Show that (e^{i m_{l} \phi} = \cos(m_{l} \phi) + i \sin(m_{l} \phi)) is an eigenfunction of the Hamiltonian.

\[H \Psi = E \Psi\] \[H \Psi = - \frac{\hbar^{2}}{2I} \frac{d^{2}}{d\phi^{2}} \left(e^{i m_{l} \phi}\right)\] \[H \Psi = - \frac{\hbar^{2}}{2I} \frac{d}{d\phi} \left(i m_{l} e^{i m_{l} \phi}\right)\] \[H \Psi = - \frac{\hbar^{2}}{2I} \left(- m_{l}^{2} e^{i m_{l} \phi}\right)\] \[H \Psi = \frac{\hbar^{2} m_{l}^{2}}{2I} e^{i m_{l} \phi}\] \[= \frac{\hbar^{2} m_{l}^{2}}{2I} \Psi\]

Particle On A Ring

Where \(E = \frac{\hbar^{2} m_{l}^{2}}{2I}\) for a particle in a ring. At this time, there is no quantization because there are no restrictions or boundaries. A restriction must be set to achieve quantization: the wave must meet smoothly and continuously, or the wavefunction must start and end in the same place as seen in the wavefunction figure above. Therefore for a ring where the phase (\phi) ranges from (0) to (2\pi), a wavefunction at a given angle (\phi) must be equal to the wavefunction at (\phi + 2\pi).
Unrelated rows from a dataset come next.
Definition summary (pl : ReconcilePlan) : PlanSummary :=
  let differs :=
    any (fun c => negb (bool_decide (observed pl !! fc_path c = Some (fc_contents c))))
        (operations pl) in
  let recorded :=
    any (fun c => String.eqb (dc_action c) "create" || String.eqb (dc_action c) "update"
                  || String.eqb (dc_action c) "remove") (changes (report pl)) in
  let paths :=
    fold_left (fun paths c => if bool_decide (fc_path c ∈ paths) then paths
                              else (paths ++ [fc_path c])%list)
              (operations pl) (map fst (iter_observed (observed pl))) in
  {| sum_changes := differs || recorded;
     sum_conflicts := map conflict_line (retain is_conflict (changes (report pl)));
     sum_inactive := inactive pl;
     sum_paths := paths |}.

(** ** Applying *)

(** Whether the file at [p] grants a permission bit outside [mode]. *)
Definition grants_beyond (s : fs) (p : path) (mode : Z) : bool :=
  match fs_metadata s p with
  | Ok m => negb (Z.land (Z.ldiff m mode) 511 =? 0)
  | Err _ => false
  end.

Definition already_in_place (s : fs) (p : path) (contents : string) (permissions : Z)
    (obs : gmap path (option string)) : bool :=
  bool_decide (mjoin (obs !! p) = Some contents)
  && is_ok (fs_metadata s p)
  && negb (grants_beyond s p permissions).

(** The first observed path that no longer reads as it did. *)
Fixpoint check_observed (s : fs) (l : list (path * option string)) : option (string * path) :=
  match l with
  | [] => None
  | (p, expected) :: l =>
      match read_optional s p with
      | Err e =>
          Some (context ("validate " +:+ display p +:+ " before applying plan") (io_kind_message e), p)
      | Ok current =>
          if bool_decide (current = expected) then check_observed s l
          else Some (display p +:+ " changed since reconciliation was planned; retry reconciliation", p)
      end
  end.

Fixpoint create_private_dirs (dirs : list path) : ST fs (string * ApplyStop) unit :=
  match dirs with
  | [] => st_ret tt
  | dir :: dirs =>
      (fun s => if fs_exists s dir then (Ok tt, s)
                else st_map_err (fun e => (e, PrivateDir dir)) (ensure_private_dir dir) s) ;*
      create_private_dirs dirs
  end.

(** One operation, when it is not already in place. *)
Definition apply_change (rng : nat -> Z) (c : FileChange) : ST fs string unit :=
  match fc_contents c with
  | Some contents =>
      let dir := parent_or_dot (fc_path c) in
      with_context ("create directory " +:+ display dir) (create_dir_all dir) ;*
      atomic_write rng (fc_path c) contents (fc_permissions c)
  | None => with_context ("remove " +:+ display (fc_path c)) (fs_remove_file (fc_path c))
  end.

Definition skips (obs : gmap path (option string)) (s : fs) (c : FileChange) : bool :=
  match fc_contents c with
  | Some contents => already_in_place s (fc_path c) contents (fc_permissions c) obs
  | None => false
  end.

(** [rng i] is the random stream of the write at index [i]. *)
Fixpoint apply_operations (rng : nat -> nat -> Z) (obs : gmap path (option string))
    (i : nat) (ops : list FileChange) : ST fs (string * ApplyStop) unit :=
  match ops with
  | [] => st_ret tt
  | c :: ops =>
      (fun s => if skips obs s c then (Ok tt, s)
                else st_map_err (fun e => (e, Operation i)) (apply_change (rng i) c) s) ;*
      apply_operations rng obs (S i) ops
  end.

Definition conflict_error (c : DryRunChange) : string :=
  "refusing to change " +:+ dc_display_name c +:+ " " +:+ dc_description c +:+ " at "
  +:+ display (dc_path c) +:+ ": conflicting or invalid existing configuration".

Definition apply_tracked (rng : nat -> nat -> Z) (pl : ReconcilePlan)
  : ST fs (string * ApplyStop) unit :=
  match find is_conflict (changes (report pl)) with
  | Some c => st_err (conflict_error c, Conflict)
  | None =>
      (fun s => match check_observed s (iter_observed (observed pl)) with
                | Some (e, p) => (Err (e, Observed p), s)
                | None => (Ok tt, s)
                end) ;*
      create_private_dirs (private_dirs pl) ;*
      apply_operations rng (observed pl) 0 (operations pl)
  end.

(** [ReconcilePlan::apply]. *)
Definition apply (rng : nat -> nat -> Z) (pl : ReconcilePlan) : ST fs string unit :=
  st_map_err fst (apply_tracked rng pl).

(** ** Appending *)

Fixpoint append_observed (l : list (path * option string)) : ST ReconcilePlan (string * path) unit :=
  match l with
  | [] => st_ret tt
  | (p, expected) :: l =>
      (fun pl =>
         match observed pl !! p with
         | Some previous =>
             if bool_decide (previous = expected)
             then (Ok tt, set_observed (<[p := expected]> (observed pl)) pl)
             else (Err (display p +:+ " changed while planning reconciliation", p), pl)
         | None => (Ok tt, set_observed (<[p := expected]> (observed pl)) pl)
         end) ;*
      append_observed l
  end.
(** ** Planning a merge and a removal *)

Definition newline : string := String "010" "".
Definition modify (f : ReconcilePlan -> ReconcilePlan) : planning unit := fun pl => (Ok tt, f pl).

(** [json_merge::record]: a file that holds secrets shows no contents. *)
Definition record_action (display_name description action : string) (p : path)
    (before after : option string) (redact : bool) : planning unit :=
  modify (if redact then record_diff display_name description action p None None
          else record_diff display_name description action p before after).

(** [json_merge::remove_file]: a sidecar already gone is not an error. *)
Definition remove_state_file (s : fs) (p : path) (display_name : string) : planning unit :=
  fun pl =>
    match remove_file s p pl with
    | (Ok tt, pl') | (Err NotFound, pl') => (Ok tt, pl')
    | (Err e, pl') =>
        (Err (context ("remove " +:+ display_name +:+ " merge state at " +:+ display p)
                (io_kind_message e)), pl')
    end.

(** [plan.read(path)] with [NotFound] as [None]. *)
Definition read_existing (s : fs) (p : path) (display_name : string) : planning (option string) :=
  fun pl =>
    match read s p pl with
    | (Ok contents, pl') => (Ok (Some contents), pl')
    | (Err NotFound, pl') => (Ok None, pl')
    | (Err e, pl') =>
        (Err (context ("read " +:+ display_name +:+ " from " +:+ display p) (io_kind_message e)), pl')
    end.

(** The mode bits of an existing file. *)
Definition current_mode (s : fs) (p : path) : option Z :=
  (fun m => Z.land m 511) <$> result_ok (fs_metadata s p).

Definition blank (contents : string) : bool := str_all is_ascii_whitespace contents.
Definition same_shape (v w : value) : bool :=
  Bool.eqb (is_object v) (is_object w) && Bool.eqb (is_array v) (is_array w).

Section with_codec.
Context `{C : JsonCodec}.

Definition parse (format : JsonFormat) (contents : string) : result value string :=
  match format with
  | Json => json_from_slice contents
  | Jsonc =>
      if utf8_valid contents then json5_from_str (trim_bom contents)
      else Err "invalid utf-8 sequence"
  end.

Definition read_state (s : fs) (p : path) (display_name : string)
  : planning (option merge_state) :=
  fun pl =>
    match read s p pl with
    | (Ok contents, pl') =>
        match state_from_slice contents with
        | Ok st => (Ok (Some st), pl')
        | Err (line, column) =>
            (Err ("parse " +:+ display_name +:+ " merge state from " +:+ display p
                  +:+ ": not a valid merge state (line " +:+ fmt_nat line +:+ ", column "
                  +:+ fmt_nat column +:+ ")"), pl')
        end
    | (Err NotFound, pl') => (Ok None, pl')
    | (Err e, pl') =>
        (Err (context ("read " +:+ display_name +:+ " merge state from " +:+ display p)
                (io_kind_message e)), pl')
    end.

Definition managed_after (s : fs) (p : path) (display_name : string) : planning (option value) :=
  let* st := read_state s p display_name in st_ret (ms_after <$> st).

(** The document a merge starts from; [None] is a conflict. *)
Definition starting_document (format : JsonFormat) (existing : option string) (managed : value)
  : option value :=
  match existing with
  | None => Some (empty_root managed)
  | Some contents =>
      if blank contents then Some (empty_root managed)
      else match parse format contents with
           | Ok v => if same_shape v managed then Some v else None
           | Err _ => None
           end
  end.

Definition merge_action (s : fs) (p : path) (mode : Z) (existing : option string)
    (contents : string) : string :=
  let looser := grants_beyond s p mode in
  match existing with
  | Some e => if bool_decide (e = contents) && negb looser then "unchanged" else "update"
  | None => "create"
  end.

Definition plan_merge_with (s : fs) (p state_p : path) (managed : value) (legacy_owned : bool)
    (description display_name : string) (options : MergeOptions) : planning unit :=
  let* existing := read_existing s p display_name in
  let* previous := read_state s state_p display_name in
  let created :=
    match existing with
    | None => true
    | Some _ => default legacy_owned (ms_created <$> previous)
    end in
  match starting_document (mo_format options) existing managed with
  | None => modify (record s display_name description "conflict" p)
  | Some document =>
      let before := before_document options previous legacy_owned managed document in
      let after := after_document options managed before in
      let contents := to_vec_pretty after +:+ newline in
      let action := merge_action s p (mo_mode options) existing contents in
      record_action display_name description action p existing (Some contents)
        (mo_redact_diff options) ;*
      (if String.eqb action "unchanged" then st_ret tt
       else write_file s p contents (mo_mode options)) ;*
      write_file s state_p
        (state_to_vec_pretty {| ms_created := created; ms_before := before; ms_after := after |}
         +:+ newline) 384
  end.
\[\Psi(\phi) = \Psi(\phi + 2\pi)\]

If the wavefunction is defined as \(\Psi = e^{i m_{l} \phi}\) then how does this new restriction (\(\Psi(\phi) = \Psi(\phi + 2\pi)\)) lead to quantization? Note: the wavefunction is now in spherical coordinates.
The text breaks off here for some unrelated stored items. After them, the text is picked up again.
(** [ProgramsConfig::subscription_auth]. *)
Definition subscription_auth (p : ProgramsConfig) (client_id : string) : option SubscriptionAuth :=
  let chosen :=
    if String.eqb client_id "claude-code"
    then (fun c => (clc_auth c, CredentialHelper)) <$> claude_code p
    else if String.eqb client_id "claude-desktop"
    then (fun c => (cld_auth c, CredentialHelper)) <$> claude_desktop p
    else if String.eqb client_id "codex"
    then (fun c => (cx_auth c, CredentialHelper)) <$> codex p
    else None in
  match chosen with
  | Some (auth, mechanism) =>
      if bool_decide (auth = Some Subscription) then Some mechanism else None
  | None => None
  end.

Record ProgramSelectionConfig : Type := { allow_user_choice : bool }.
Definition default_selection : ProgramSelectionConfig := {| allow_user_choice := false |}.

(** ** The daemon and controller configurations *)

Record DaemonConfig : Type := {
  dm_daemon : option DaemonStartupConfig;
  dm_controller : option ControllerConnectionConfig;
  dm_llm_gateway : option LlmGatewayConfig;
  dm_sandbox : option SandboxConfig;
  dm_telemetry : TelemetryConfig;
  dm_programs : ProgramsConfig;
  dm_program_selection : ProgramSelectionConfig;
  dm_inventory_interval : Z;
}.
Definition default_inventory_interval : Z := secs (15 * 60).
Definition default_heartbeat_interval : Z := secs 30.
Definition default_daemon : DaemonConfig :=
  {| dm_daemon := None; dm_controller := None; dm_llm_gateway := None; dm_sandbox := None;
     dm_telemetry := {| tl_events := [] |}; dm_programs := default_programs;
     dm_program_selection := default_selection;
     dm_inventory_interval := default_inventory_interval |}.
(** [DaemonConfig::is_empty]. *)
Definition daemon_is_empty (c : DaemonConfig) : bool :=
  is_none (dm_llm_gateway c) && is_none (dm_sandbox c) && telemetry_is_empty (dm_telemetry c)
  && programs_is_empty (dm_programs c).

Record ControllerOidcConfig : Type := {
  co_issuer : string;
  co_client_id : string;
  co_redirect_uri : string;
}.
Record ControllerDaemonConfig : Type := {
  cdc_path : path;
  cdc_revision : Z;
}.
Record ControllerGatewayJwtConfig : Type := {
  cgj_private_key : path;
  cgj_issuer : string;
  cgj_key_id : string;
  cgj_lifetime : Z;
}.
Record ControllerUsageConfig : Type := { cu_token_file : path }.
Record ControllerTlsFiles : Type := {
  tls_certificate : path;
  tls_key : path;
  tls_client_ca_certificate : path;
  tls_client_ca_key : path;
}.
Inductive ControllerTlsConfig : Type :=
| Directory (directory : path)
| Files (files : ControllerTlsFiles).
Record ControllerConfig : Type := {
  ct_fleet_listen : SocketAddr;
  ct_admin_listen : SocketAddr;
  ct_database_url : string;
  ct_oidc : ControllerOidcConfig;
  ct_daemon_config : option ControllerDaemonConfig;
  ct_gateway_jwt : option ControllerGatewayJwtConfig;
  ct_usage : option ControllerUsageConfig;
  ct_tls : ControllerTlsConfig;
  ct_allow_insecure_dev : bool;
}.

(** [Path::join] with an argument that may be absolute. *)
Definition path_is_relative (p : path) : bool :=
  match p with c :: _ => negb (String.eqb c "/") | [] => true end.
Definition path_join (directory p : path) : path :=
  if path_is_relative p then (directory ++ p)%list else p.
(** [ControllerTlsConfig::files]. *)
Definition tls_files (t : ControllerTlsConfig) : ControllerTlsFiles :=
  match t with
  | Directory directory =>
      {| tls_certificate := path_join directory ["controller.pem"];
         tls_key := path_join directory ["controller-key.pem"];
         tls_client_ca_certificate := path_join directory ["device-ca.pem"];
         tls_client_ca_key := path_join directory ["device-ca-key.pem"] |}
  | Files files => files
  end.

Definition default_fleet_listen : SocketAddr := {| sa_ip := V4 127 0 0 1; sa_port := 8443 |}.
Definition default_admin_listen : SocketAddr := {| sa_ip := V4 127 0 0 1; sa_port := 8080 |}.
Definition default_controller_database_url : string := "sqlite://agentdesktop-controller.db?mode=rwc".
Definition default_oidc_redirect_uri : string := "http://127.0.0.1:51327/callback".
Definition default_gateway_oidc_scopes : list string := ["openid"; "offline_access"].
Definition default_daemon_config_revision : Z := 1.
Definition default_gateway_jwt_issuer : string := "agentdesktop-controller".
Definition default_gateway_jwt_key_id : string := "agentdesktop".
Definition default_gateway_jwt_lifetime : Z := secs (5 * 60).

(** ** Checks *)

(** [if condition { anyhow::bail!(message); }]. *)
Definition bail_if (condition : bool) (message : string) : result unit string :=
  if condition then Err message else Ok tt.
(** [for x in l { check(x)?; }]. *)
Fixpoint check_all {A} (check : A -> result unit string) (l : list A) : result unit string :=
  match l with
  | [] => Ok tt
  | x :: l => let? _ := check x in check_all check l
  end.

Definition is_loopback (host : string) : bool :=
  bool_decide (host ∈ ["localhost"; "127.0.0.1"; "::1"; "[::1]"]).

Definition client_id_char (a : ascii) : bool :=
  is_ascii_alphanumeric a || Ascii.eqb a "-" || Ascii.eqb a "_" || Ascii.eqb a ".".
Definition valid_client_id (client_id : string) : bool :=
  negb (is_empty client_id) && (Nat.leb (String.length client_id) 64)
  && str_all client_id_char client_id.

(** [str::trim] leaves nothing. *)
Definition trims_empty (s : string) : bool := is_empty (trim s).

(** *** Copilot *)

Definition PROVIDER_OPENAI : string := "agentdesktop".
Definition PROVIDER_ANTHROPIC : string := "agentdesktop-anthropic".
Definition provider_name (p : CopilotProvider) : string :=
  match p with Agentdesktop => PROVIDER_OPENAI | AgentdesktopAnthropic => PROVIDER_ANTHROPIC end.
Definition copilot_reserved : list string := ["id"].

(** [for (key, value) in &extra { object.insert(..) }]. *)
Definition insert_extra (object extra : gmap string value) : gmap string value :=
  fold_left (fun object kv => <[fst kv := snd kv]> object) (btree_iter extra) object.

Definition copilot_document (entry : string * CopilotModel) : value :=
  let '(id, model) := entry in
  let object := <["provider" := VString (provider_name (cm_provider model))]> ∅ in
  let object := <["id" := VString id]> object in
  let object := <["modelId" := VString (default id (cm_model_id model))]> object in
  Object (insert_extra object (cm_extra model)).
(** [CopilotConfig::model_documents]. *)
Definition copilot_documents (c : CopilotConfig) : list value :=
  map copilot_document (btree_iter (cp_models c)).

Definition reserved_key (reserved : list string) (key : string) : bool :=
  any (fun r => eq_ignore_ascii_case r key) reserved.
Definition is_api_key (key : string) : bool := eq_ignore_ascii_case key "apiKey".

Definition check_copilot_model (entry : string * CopilotModel) : result unit string :=
  let '(id, model) := entry in
  let? _ := bail_if (trims_empty id) "programs.copilot.models has an entry with an empty ID" in
  let? _ := bail_if (is_some_and trims_empty (cm_model_id model))
              ("programs.copilot.models." +:+ id +:+ ".modelId must not be empty") in
  let? _ := match find (reserved_key copilot_reserved) (btree_keys (cm_extra model)) with
            | Some key => Err ("programs.copilot.models." +:+ id +:+ "." +:+ key
                               +:+ " is set by agentdesktop and cannot be overridden")
            | None => Ok tt
            end in
  bail_if (any is_api_key (btree_keys (cm_extra model)))
    ("programs.copilot.models." +:+ id
     +:+ ".apiKey is not allowed: the local proxy adds the gateway credential").
(** [CopilotConfig::validate]. *)
Definition copilot_validate (c : CopilotConfig) : result unit string :=
  check_all check_copilot_model (btree_iter (cp_models c)).

(** *** VS Code *)

Definition VENDOR_NAME : string := "agentdesktop".
Definition vscode_reserved : list string := ["id"; "url"; "requestHeaders"].

Definition insert_limit (key : string) (limit : option Z) (object : gmap string value)
  : gmap string value :=
  match limit with
  | Some n => <[key := Number (PosInt (Z.to_N n))]> object
  | None => object
  end.
Definition vscode_document (entry : string * VsCodeModel) : value :=
  let '(id, model) := entry in
  let object := <["id" := VString id]> ∅ in
  let object := <["name" := VString (default (id +:+ " (" +:+ VENDOR_NAME +:+ ")") (vm_name model))]>
                  object in
  let object := <["toolCalling" := VBool (vm_tool_calling model)]> object in
  let object := <["vision" := VBool (vm_vision model)]> object in
  let object := insert_limit "maxInputTokens" (vm_max_input_tokens model) object in
  let object := insert_limit "maxOutputTokens" (vm_max_output_tokens model) object in
  Object (insert_extra object (vm_extra model)).
(** [VsCodeConfig::model_documents]. *)
Definition vscode_documents (c : VsCodeConfig) : list value :=
  map vscode_document (btree_iter (vs_models c)).

Definition check_vscode_model (entry : string * VsCodeModel) : result unit string :=
  let '(id, model) := entry in
  let? _ := bail_if (trims_empty id) "programs.vscode.models has an entry with an empty ID" in
  let? _ := bail_if (any is_api_key (btree_keys (vm_extra model)))
              ("programs.vscode.models." +:+ id
               +:+ ".apiKey is not allowed: the local proxy adds the gateway credential") in
  match find (reserved_key vscode_reserved) (btree_keys (vm_extra model)) with
  | Some key => Err ("programs.vscode.models." +:+ id +:+ "." +:+ key
                     +:+ " is set by agentdesktop and cannot be overridden")
  | None => Ok tt
  end.
(** [VsCodeConfig::validate]. *)
Definition vscode_validate (c : VsCodeConfig) : result unit string :=
  let? _ := bail_if (bool_decide (vs_copilot_chat c = GithubModels)
                     && negb (bool_decide (vs_models c = ∅)))
              "programs.vscode.models is not allowed when copilotChat is githubModels: GitHub's own models are used instead" in
  check_all check_vscode_model (btree_iter (vs_models c)).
Plug \(\Psi = e^{i m_{l} \phi}\) into \(\Psi(\phi) = \Psi(\phi + 2\pi)\)

\[e^{i m_{l} \phi} = e^{i m_{l} (\phi + 2\pi)}\] \[= e^{i m_{l} \phi} \cdot e^{2\pi i m_{l}}\] \[1 = e^{2\pi i m_{l}}\] \[1= (e^{i \pi})^{2 m_{l}}\] \[1= (-1)^{2 m_{l}}\]

Therefore:

\[m_{l} = ..., -2, -1, 0, 1, 2, ...\]

In order for \(1= (-1)^{2 m_{l}}\) to equal each other then (m_{l}) must equal any whole number. Because of this restriction we get our (m_{l}) which is a quantum number and demonstrates the quantization of the particle on a ring.